* _What needs to be done_: Although the data below holds other lines too, output only those from the line with "Int (z : Z)" up to and including the line with "if Ascii.eqb a sep", exactly as they appear.

☆ ☆ ☆

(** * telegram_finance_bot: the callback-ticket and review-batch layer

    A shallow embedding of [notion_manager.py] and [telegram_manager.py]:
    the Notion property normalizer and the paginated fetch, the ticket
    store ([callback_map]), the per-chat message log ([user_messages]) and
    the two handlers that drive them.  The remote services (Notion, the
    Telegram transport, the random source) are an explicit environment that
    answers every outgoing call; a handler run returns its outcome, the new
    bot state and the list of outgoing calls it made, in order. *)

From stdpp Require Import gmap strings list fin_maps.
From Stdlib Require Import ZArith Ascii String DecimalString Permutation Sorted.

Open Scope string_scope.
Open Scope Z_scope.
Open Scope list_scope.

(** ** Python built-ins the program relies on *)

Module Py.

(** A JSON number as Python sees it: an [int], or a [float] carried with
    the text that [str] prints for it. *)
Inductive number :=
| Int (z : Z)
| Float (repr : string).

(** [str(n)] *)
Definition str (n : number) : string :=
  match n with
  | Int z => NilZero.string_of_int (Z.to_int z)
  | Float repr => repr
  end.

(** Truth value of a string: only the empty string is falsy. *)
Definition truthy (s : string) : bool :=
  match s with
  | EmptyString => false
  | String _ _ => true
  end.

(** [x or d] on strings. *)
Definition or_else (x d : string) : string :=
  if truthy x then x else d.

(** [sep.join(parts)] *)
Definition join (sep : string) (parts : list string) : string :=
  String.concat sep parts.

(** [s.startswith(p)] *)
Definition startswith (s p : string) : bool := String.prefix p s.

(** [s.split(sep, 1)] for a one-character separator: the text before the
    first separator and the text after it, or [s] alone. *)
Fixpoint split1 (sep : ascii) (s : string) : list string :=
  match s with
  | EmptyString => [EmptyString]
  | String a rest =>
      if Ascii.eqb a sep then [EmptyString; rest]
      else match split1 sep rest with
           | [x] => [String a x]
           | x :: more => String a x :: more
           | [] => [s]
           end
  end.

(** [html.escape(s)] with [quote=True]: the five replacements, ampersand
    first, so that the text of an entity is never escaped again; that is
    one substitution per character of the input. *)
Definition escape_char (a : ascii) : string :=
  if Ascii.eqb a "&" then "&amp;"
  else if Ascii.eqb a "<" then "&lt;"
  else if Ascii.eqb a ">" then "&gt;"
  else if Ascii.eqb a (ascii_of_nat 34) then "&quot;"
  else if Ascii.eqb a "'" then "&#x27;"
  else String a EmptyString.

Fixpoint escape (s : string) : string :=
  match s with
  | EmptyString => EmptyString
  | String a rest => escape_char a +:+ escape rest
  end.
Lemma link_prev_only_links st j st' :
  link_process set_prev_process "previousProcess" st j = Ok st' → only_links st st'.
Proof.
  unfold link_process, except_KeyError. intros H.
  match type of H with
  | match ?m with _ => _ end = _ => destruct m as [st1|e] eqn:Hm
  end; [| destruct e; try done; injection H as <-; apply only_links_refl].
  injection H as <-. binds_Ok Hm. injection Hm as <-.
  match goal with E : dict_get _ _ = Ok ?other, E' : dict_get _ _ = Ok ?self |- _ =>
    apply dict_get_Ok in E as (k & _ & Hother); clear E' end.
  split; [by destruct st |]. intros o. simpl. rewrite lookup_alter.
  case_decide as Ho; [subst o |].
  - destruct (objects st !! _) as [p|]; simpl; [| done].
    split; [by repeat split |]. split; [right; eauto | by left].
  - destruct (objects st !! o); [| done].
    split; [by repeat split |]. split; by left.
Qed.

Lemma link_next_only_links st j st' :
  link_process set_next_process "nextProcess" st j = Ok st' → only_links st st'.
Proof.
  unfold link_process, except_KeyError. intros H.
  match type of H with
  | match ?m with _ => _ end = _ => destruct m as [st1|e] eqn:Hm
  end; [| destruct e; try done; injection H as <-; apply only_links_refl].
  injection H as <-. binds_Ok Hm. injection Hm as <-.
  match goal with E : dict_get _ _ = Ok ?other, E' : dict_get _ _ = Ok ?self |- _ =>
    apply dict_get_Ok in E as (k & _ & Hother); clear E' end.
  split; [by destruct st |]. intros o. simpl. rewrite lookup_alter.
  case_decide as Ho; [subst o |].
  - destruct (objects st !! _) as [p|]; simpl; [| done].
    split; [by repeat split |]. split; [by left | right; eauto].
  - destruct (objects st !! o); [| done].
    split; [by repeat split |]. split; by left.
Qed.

☆ ☆ ☆

* _Reply_:
| Int (z : Z)
| Float (repr : string).

(** [str(n)] *)
Definition str (n : number) : string :=
  match n with
  | Int z => NilZero.string_of_int (Z.to_int z)
  | Float repr => repr
  end.

(** Truth value of a string: only the empty string is falsy. *)
Definition truthy (s : string) : bool :=
  match s with
  | EmptyString => false
  | String _ _ => true
  end.

(** [x or d] on strings. *)
Definition or_else (x d : string) : string :=
  if truthy x then x else d.

(** [sep.join(parts)] *)
Definition join (sep : string) (parts : list string) : string :=
  String.concat sep parts.

(** [s.startswith(p)] *)
Definition startswith (s p : string) : bool := String.prefix p s.

(** [s.split(sep, 1)] for a one-character separator: the text before the
    first separator and the text after it, or [s] alone. *)
Fixpoint split1 (sep : ascii) (s : string) : list string :=
  match s with
  | EmptyString => [EmptyString]
  | String a rest =>
      if Ascii.eqb a sep then [EmptyString; rest]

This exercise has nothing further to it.